### Description of the task
Below are the records; locate each line with the word "exists" and copy it.

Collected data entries
========

Lemma pericentre_step_test times moon planet acc i :
  length moon = length times -> length planet = length times ->
  (1 <= i)%nat -> (i + 1 < length times)%nat ->
  pericentre_step times (map norm (zip_with vsub moon planet)) acc i =
  Ok (if is_pericentre moon planet i then acc ++ [nth i times 0] else acc).
Proof.
  intros Hm Hp H1 H2. unfold pericentre_step.
  assert (Hr : length (map norm (zip_with vsub moon planet)) = length times)
    by (rewrite length_map, length_zip_with; lia).
  rewrite !(index_nth _ _ 0) by lia. cbn [bindR].
  rewrite !radial_nth by lia. fold (is_pericentre moon planet i).
  destruct (is_pericentre moon planet i); reflexivity.
Qed.

(** With one row per timestamp the pericentre detector does not fail and
    returns the timestamps of the strict local minima of the distance. *)
Lemma detect_pericentre_passages_where times moon planet :
  length moon = length times -> length planet = length times ->
  detect_pericentre_passages times moon planet =
  Ok (times_where times (is_pericentre moon planet) 1 (length times - 2)).
Proof.
  intros Hm Hp. unfold detect_pericentre_passages.
  rewrite broadcast2_same_length by lia. cbn [bindR].
  rewrite length_map, length_zip_with.
  replace (length moon `min` length planet)%nat with (length times) by lia.
  rewrite (foldR_times_where _ times (is_pericentre moon planet)); [reflexivity|].
  intros acc i Hi. apply in_seq in Hi.
  apply pericentre_step_test; lia.
Qed.

Lemma alignment_step_test times star planet moon threshold acc idx :
  (idx < length times)%nat -> (idx < length star)%nat ->
  (idx < length planet)%nat -> (idx < length moon)%nat ->
  alignment_step times star planet moon threshold acc idx =
  Ok (if is_alignment star planet moon threshold idx
      then acc ++ [nth idx times 0] else acc).
Proof.
  intros Ht Hs Hp Hm. unfold alignment_step, is_alignment.
  rewrite !(index_nth _ _ vzero) by lia. cbn [bindR]. cbv zeta.
  destruct (Qeq_bool _ 0 || Qeq_bool _ 0); cbn [negb andb]; [reflexivity|].
  destruct (Qle_bool _ threshold); [|reflexivity].
  rewrite (index_nth _ _ 0) by lia. reflexivity.
Qed.

Lemma alignment_step_short times star planet moon threshold acc idx :
  (length star <= idx)%nat \/ (length planet <= idx)%nat \/
  (length moon <= idx)%nat ->
  alignment_step times star planet moon threshold acc idx = Err IndexError.
Proof.
  intros H. unfold alignment_step, index.
  destruct (planet !! idx) as [p|] eqn:Ep; [|reflexivity]. cbn [bindR].
  destruct (star !! idx) as [s|] eqn:Es; [|reflexivity]. cbn [bindR].
  destruct (moon !! idx) as [m|] eqn:Em; [|reflexivity].
  apply lookup_lt_Some in Ep, Es, Em. lia.
Qed.

Lemma detect_alignments_where times star planet moon threshold :
  (length times <= length star)%nat -> (length times <= length planet)%nat ->
  (length times <= length moon)%nat ->
  detect_alignments times star planet moon threshold =
  Ok (times_where times (is_alignment star planet moon threshold)
                  0 (length times)).
Proof.
  intros Hs Hp Hm. unfold detect_alignments.
  rewrite (foldR_times_where _ times (is_alignment star planet moon threshold));
    [reflexivity|].
  intros acc i Hi. apply in_seq in Hi.
  apply alignment_step_test; lia.
Qed.

Lemma detect_alignments_short times star planet moon threshold :
  (length star < length times)%nat \/ (length planet < length times)%nat \/
  (length moon < length times)%nat ->
  detect_alignments times star planet moon threshold = Err IndexError.
Proof.
  intros H. unfold detect_alignments.
  set (k := (length star `min` (length planet `min` length moon))%nat).
  assert (Hk : (k < length times)%nat) by lia.
  replace (length times) with (k + S (length times - S k))%nat by lia.
  rewrite seq_app, foldR_app.
  rewrite (foldR_times_where _ times (is_alignment star planet moon threshold)).
  - cbn [bindR seq foldR]. rewrite alignment_step_short by lia. reflexivity.
  - intros acc i Hi. apply in_seq in Hi. apply alignment_step_test; lia.
Qed.

End WithFloatLib.

(** *** Samples picked in order *)

Lemma times_where_In times test first count t :
  In t (times_where times test first count) <->
  exists i, (first <= i < first + count)%nat /\ test i = true /\ nth i times 0 = t.
Proof.
  unfold times_where. rewrite in_map_iff. split.
  - intros (i & Ht & Hi). apply filter_In in Hi as [Hi Htest].
    apply in_seq in Hi. eauto.
  - intros (i & Hi & Htest & Ht). exists i. split; [exact Ht|].
    apply filter_In. split; [apply in_seq; exact Hi | exact Htest].
Qed.

Lemma times_where_length times test first count :
  (length (times_where times test first count) <= count)%nat.
Proof.
  unfold times_where. rewrite length_map.
  etransitivity; [apply List.filter_length_le|]. rewrite length_seq. lia.
Qed.


Lemma sortedb_cons_intro a l :
  Forall (fun x => a <= x) l -> sortedb l = true -> sortedb (a :: l) = true.
Proof.
  intros Hall Hs. destruct l as [|b l]; [reflexivity|].
  cbn [sortedb]. apply andb_true_iff. split; [|exact Hs].
  apply Qle_bool_iff. inversion Hall; assumption.
Qed.

(** Picking samples in order from sorted timestamps gives sorted
    timestamps. *)
Lemma times_where_sorted times test : sortedb times = true ->
  forall count first, (first + count <= length times)%nat ->
    sortedb (times_where times test first count) = true /\
    Forall (fun t => nth first times 0 <= t) (times_where times test first count).
Proof.
  intros Hs. unfold times_where.
  induction count as [|count IH]; intros first Hb.
  - split; [reflexivity|constructor].
  - cbn [seq List.filter]. destruct (IH (S first)) as [IH1 IH2]; [lia|].
    assert (Hstep : Forall (fun t => nth first times 0 <= t)
                      (map (fun i => nth i times 0)
                           (List.filter test (seq (S first) count)))).
    { destruct count as [|count']; [constructor|].
      eapply Forall_impl; [exact IH2|]. cbv beta. intros t Ht.
      eapply Qle_trans; [|exact Ht]. apply sortedb_nth; [exact Hs|lia]. }
    destruct (test first); cbn [map].
    + split; [apply sortedb_cons_intro; assumption|].
      constructor; [apply Qle_refl | exact Hstep].
    + split; assumption.
Qed.

(** Among consecutive samples at most every other one passes a test that
    no two neighbours pass. *)
Lemma filter_no_neighbours (test : nat -> bool) :
  (forall i, test i = true -> test (S i) = false) ->
  forall count first,
    (2 * length (List.filter test (seq first count)) <= count + 1)%nat /\
    (test first = false ->
     2 * length (List.filter test (seq first count)) <= count)%nat.
Proof.
  intros Hn. induction count as [|count IH]; intros first.
  - simpl. lia.
  - cbn [seq List.filter]. destruct (IH (S first)) as [IH1 IH2].
    destruct (test first) eqn:E.
    + specialize (IH2 (Hn _ E)). cbn [length]. split; [lia|discriminate].
    + split; [lia|]. intros _. lia.
Qed.

Lemma is_pericentre_no_neighbours `{F : FloatLib} moon planet i :
  is_pericentre moon planet i = true -> is_pericentre moon planet (S i) = false.
Proof.
  unfold is_pericentre. intros H. apply andb_true_iff in H as [_ H].
  apply Qltb_lt in H. apply andb_false_iff. left.
  apply Qltb_ge. replace (S i - 1)%nat with i by lia.
  replace (i + 1)%nat with (S i) in H by lia. apply Qlt_le_weak, H.
Qed.

Lemma increasingb_cons a l : increasingb (a :: l) = true ->
  increasingb l = true /\ Forall (fun x => a < x) l.
Proof.
  revert a. induction l as [|b l IH]; intros a H; simpl in *.
  - split; [reflexivity | constructor].
  - apply andb_true_iff in H as [Hab Hs]. apply Qltb_lt in Hab.
    split; [exact Hs|]. constructor; [exact Hab|].
    destruct (IH b Hs) as [_ Hall].
    eapply Forall_impl; [exact Hall|]. simpl. intros x Hx.
    eapply Qlt_trans; eassumption.
Qed.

========

### Reply to the task
  exists i, (first <= i < first + count)%nat /\ test i = true /\ nth i times 0 = t.
  - intros (i & Hi & Htest & Ht). exists i. split; [exact Ht|].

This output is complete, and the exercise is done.